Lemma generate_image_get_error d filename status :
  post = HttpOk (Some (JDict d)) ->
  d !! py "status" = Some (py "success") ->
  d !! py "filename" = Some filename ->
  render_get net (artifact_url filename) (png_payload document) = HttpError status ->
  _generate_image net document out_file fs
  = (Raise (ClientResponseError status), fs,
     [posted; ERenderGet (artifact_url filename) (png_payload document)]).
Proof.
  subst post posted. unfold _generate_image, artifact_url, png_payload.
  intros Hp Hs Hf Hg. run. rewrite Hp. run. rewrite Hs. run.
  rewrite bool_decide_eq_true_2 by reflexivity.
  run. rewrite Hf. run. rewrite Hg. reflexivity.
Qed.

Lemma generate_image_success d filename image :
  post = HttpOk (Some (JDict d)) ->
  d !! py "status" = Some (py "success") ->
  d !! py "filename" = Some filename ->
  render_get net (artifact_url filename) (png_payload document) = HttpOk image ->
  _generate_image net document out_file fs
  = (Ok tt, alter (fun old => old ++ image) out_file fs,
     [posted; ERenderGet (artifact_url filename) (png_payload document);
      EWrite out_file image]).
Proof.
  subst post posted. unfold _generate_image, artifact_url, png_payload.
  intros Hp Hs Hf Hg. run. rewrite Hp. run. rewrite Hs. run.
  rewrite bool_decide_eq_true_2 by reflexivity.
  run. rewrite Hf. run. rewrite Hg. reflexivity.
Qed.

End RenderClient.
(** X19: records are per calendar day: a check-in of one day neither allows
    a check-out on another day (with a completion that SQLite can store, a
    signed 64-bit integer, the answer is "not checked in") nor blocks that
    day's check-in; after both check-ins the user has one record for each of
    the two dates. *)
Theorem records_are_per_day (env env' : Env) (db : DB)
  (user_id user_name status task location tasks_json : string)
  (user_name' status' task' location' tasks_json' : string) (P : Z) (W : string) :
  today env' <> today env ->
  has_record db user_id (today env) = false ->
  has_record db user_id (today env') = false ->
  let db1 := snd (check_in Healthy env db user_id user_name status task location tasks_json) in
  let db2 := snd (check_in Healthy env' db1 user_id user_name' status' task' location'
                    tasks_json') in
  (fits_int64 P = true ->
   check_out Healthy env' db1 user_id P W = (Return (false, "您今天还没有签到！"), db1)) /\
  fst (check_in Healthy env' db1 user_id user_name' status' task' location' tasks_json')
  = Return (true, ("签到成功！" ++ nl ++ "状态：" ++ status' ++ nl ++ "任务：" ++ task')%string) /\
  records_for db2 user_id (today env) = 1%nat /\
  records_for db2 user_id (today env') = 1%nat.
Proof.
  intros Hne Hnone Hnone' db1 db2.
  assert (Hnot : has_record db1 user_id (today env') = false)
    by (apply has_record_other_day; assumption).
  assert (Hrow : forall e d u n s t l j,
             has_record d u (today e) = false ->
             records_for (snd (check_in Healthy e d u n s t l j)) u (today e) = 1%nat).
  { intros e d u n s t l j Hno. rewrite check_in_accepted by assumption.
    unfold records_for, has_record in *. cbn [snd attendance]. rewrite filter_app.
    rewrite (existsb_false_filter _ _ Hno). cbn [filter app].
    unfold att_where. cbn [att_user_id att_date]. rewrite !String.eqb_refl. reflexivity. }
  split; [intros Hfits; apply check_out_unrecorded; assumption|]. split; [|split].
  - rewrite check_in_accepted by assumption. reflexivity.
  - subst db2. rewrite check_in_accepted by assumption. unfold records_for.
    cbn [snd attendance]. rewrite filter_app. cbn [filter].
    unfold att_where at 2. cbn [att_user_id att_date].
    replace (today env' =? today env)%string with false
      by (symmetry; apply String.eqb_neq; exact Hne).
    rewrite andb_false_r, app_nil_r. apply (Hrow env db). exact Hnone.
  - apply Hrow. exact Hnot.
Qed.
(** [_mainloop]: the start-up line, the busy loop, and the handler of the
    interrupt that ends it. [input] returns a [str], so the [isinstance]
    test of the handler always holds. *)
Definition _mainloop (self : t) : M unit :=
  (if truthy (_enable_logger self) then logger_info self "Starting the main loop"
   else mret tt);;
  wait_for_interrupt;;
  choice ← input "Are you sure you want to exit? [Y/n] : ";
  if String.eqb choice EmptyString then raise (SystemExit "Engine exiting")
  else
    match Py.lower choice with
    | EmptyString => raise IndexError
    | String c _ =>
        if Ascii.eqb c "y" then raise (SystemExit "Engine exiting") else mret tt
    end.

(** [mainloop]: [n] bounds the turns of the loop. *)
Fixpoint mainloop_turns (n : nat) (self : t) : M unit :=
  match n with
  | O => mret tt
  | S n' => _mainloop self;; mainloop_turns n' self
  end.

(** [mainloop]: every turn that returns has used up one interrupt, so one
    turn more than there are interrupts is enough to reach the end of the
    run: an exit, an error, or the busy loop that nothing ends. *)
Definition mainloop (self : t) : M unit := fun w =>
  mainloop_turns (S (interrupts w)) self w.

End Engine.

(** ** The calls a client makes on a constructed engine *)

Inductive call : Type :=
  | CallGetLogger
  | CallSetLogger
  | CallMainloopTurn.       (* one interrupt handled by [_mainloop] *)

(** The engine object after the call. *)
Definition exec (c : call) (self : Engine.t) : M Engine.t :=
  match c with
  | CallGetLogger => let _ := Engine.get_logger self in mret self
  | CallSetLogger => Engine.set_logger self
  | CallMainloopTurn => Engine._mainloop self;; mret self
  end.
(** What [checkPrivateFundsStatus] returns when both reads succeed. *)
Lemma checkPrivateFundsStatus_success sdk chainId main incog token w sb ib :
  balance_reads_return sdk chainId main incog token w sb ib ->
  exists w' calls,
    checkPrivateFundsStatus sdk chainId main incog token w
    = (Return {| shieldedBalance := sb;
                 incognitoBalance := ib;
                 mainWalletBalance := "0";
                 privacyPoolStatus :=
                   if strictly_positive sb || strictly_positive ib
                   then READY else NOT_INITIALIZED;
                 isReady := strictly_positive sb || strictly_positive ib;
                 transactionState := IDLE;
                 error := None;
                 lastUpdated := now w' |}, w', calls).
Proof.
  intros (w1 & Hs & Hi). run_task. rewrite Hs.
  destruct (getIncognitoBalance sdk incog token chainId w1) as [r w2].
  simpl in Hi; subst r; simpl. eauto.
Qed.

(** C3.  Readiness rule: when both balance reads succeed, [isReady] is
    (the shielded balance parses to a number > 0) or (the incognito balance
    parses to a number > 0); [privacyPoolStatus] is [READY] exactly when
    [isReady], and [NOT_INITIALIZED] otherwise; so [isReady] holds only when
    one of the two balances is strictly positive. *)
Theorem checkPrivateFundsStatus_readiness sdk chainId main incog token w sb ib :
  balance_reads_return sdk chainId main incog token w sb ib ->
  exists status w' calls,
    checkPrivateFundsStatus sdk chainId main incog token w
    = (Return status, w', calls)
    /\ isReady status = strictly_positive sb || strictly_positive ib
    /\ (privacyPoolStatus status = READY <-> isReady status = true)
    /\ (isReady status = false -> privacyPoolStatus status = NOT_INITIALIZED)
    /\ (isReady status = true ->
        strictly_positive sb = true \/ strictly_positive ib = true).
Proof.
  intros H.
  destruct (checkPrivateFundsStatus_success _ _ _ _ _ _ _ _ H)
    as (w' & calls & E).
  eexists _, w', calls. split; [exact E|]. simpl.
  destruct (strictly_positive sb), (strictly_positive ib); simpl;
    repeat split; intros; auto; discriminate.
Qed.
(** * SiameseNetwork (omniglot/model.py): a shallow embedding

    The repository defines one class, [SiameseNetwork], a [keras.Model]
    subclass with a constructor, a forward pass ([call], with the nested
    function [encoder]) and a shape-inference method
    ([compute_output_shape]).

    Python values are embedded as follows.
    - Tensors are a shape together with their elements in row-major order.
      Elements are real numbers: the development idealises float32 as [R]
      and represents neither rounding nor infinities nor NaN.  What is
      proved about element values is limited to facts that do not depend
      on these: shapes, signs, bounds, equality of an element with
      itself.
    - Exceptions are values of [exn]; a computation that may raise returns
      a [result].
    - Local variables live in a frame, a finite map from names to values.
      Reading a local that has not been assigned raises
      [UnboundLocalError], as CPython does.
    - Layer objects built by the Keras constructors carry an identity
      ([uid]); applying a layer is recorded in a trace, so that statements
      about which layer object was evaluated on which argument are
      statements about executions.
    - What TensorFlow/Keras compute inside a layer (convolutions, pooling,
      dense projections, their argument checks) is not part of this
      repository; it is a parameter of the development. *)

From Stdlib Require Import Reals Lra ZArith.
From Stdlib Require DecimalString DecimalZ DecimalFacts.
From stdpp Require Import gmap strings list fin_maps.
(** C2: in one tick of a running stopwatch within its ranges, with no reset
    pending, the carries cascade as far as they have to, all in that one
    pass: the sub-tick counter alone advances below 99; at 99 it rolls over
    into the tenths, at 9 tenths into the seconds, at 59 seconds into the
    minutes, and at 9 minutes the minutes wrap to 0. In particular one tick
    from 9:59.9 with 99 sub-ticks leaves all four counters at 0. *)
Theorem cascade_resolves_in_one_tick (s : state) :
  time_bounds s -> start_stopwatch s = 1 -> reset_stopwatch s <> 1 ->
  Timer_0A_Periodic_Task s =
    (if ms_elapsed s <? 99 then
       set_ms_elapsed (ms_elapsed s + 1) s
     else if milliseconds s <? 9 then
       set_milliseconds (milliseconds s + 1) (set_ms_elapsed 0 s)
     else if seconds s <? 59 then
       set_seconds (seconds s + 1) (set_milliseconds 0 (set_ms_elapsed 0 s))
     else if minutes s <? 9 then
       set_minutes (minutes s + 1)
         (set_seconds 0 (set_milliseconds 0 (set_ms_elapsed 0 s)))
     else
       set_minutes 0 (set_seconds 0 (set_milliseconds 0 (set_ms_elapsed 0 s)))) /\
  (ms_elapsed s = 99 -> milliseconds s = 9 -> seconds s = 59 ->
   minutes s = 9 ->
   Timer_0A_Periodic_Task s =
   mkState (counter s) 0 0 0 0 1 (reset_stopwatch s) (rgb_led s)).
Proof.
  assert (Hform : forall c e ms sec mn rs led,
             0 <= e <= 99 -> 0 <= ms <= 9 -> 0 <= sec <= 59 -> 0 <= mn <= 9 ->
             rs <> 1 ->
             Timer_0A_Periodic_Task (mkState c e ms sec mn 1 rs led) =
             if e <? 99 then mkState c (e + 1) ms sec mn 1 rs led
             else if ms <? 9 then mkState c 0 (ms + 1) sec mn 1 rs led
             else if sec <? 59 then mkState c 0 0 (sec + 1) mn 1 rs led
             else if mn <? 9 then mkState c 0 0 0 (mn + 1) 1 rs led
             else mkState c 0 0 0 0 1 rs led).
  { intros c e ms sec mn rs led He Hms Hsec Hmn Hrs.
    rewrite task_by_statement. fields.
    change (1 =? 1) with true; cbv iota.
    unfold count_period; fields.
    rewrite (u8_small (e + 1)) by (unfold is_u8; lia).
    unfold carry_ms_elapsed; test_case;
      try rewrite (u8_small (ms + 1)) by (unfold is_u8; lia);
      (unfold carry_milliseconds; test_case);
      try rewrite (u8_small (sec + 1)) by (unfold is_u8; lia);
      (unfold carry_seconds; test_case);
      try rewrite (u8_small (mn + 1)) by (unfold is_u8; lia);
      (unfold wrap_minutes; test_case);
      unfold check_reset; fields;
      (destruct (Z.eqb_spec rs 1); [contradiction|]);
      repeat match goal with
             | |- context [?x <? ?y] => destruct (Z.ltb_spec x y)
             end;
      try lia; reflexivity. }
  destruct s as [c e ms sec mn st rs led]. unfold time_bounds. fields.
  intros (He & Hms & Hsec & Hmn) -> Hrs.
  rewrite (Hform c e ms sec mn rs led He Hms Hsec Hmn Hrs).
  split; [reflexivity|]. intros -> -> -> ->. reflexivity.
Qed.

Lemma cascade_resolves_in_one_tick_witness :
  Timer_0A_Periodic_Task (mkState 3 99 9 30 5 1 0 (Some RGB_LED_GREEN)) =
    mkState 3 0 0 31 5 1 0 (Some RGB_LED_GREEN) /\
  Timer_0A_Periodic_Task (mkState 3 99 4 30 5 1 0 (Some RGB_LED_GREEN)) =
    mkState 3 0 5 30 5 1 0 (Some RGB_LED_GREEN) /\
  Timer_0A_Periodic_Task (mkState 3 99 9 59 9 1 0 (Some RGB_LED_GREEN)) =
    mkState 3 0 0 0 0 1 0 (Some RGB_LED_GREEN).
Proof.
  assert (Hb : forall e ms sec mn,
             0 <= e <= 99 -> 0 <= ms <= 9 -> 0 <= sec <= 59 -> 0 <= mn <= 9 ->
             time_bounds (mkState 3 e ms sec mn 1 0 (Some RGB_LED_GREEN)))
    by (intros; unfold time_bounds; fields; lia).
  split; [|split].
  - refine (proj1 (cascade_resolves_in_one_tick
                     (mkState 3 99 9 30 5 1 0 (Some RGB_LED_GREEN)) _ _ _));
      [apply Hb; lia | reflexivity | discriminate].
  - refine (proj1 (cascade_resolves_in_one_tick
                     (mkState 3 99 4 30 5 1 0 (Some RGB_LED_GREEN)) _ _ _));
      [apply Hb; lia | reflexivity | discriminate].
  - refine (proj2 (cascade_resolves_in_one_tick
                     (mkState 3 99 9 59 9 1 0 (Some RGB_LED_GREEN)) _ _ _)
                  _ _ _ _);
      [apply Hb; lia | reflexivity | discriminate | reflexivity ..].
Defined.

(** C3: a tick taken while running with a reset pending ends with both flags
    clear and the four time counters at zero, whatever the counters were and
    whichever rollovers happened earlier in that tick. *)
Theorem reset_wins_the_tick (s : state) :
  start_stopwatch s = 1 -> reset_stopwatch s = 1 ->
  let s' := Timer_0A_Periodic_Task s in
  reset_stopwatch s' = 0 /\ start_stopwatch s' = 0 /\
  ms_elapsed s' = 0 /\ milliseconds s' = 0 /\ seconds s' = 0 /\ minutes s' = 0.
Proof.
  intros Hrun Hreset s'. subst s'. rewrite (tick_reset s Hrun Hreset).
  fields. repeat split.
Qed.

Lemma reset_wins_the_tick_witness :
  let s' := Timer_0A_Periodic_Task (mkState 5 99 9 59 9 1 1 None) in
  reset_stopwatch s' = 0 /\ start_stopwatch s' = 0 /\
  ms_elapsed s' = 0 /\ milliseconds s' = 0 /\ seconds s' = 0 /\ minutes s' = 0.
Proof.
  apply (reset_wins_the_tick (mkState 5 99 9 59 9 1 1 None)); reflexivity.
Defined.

______

Everything from the line with "has_record db user_id (today env')" through the line with "fst (check_in Healthy" in the listing above must be retyped exactly, with nothing added.

  has_record db user_id (today env') = false ->
  let db1 := snd (check_in Healthy env db user_id user_name status task location tasks_json) in
  let db2 := snd (check_in Healthy env' db1 user_id user_name' status' task' location'
                    tasks_json') in
  (fits_int64 P = true ->
   check_out Healthy env' db1 user_id P W = (Return (false, "您今天还没有签到！"), db1)) /\
  fst (check_in Healthy env' db1 user_id user_name' status' task' location' tasks_json')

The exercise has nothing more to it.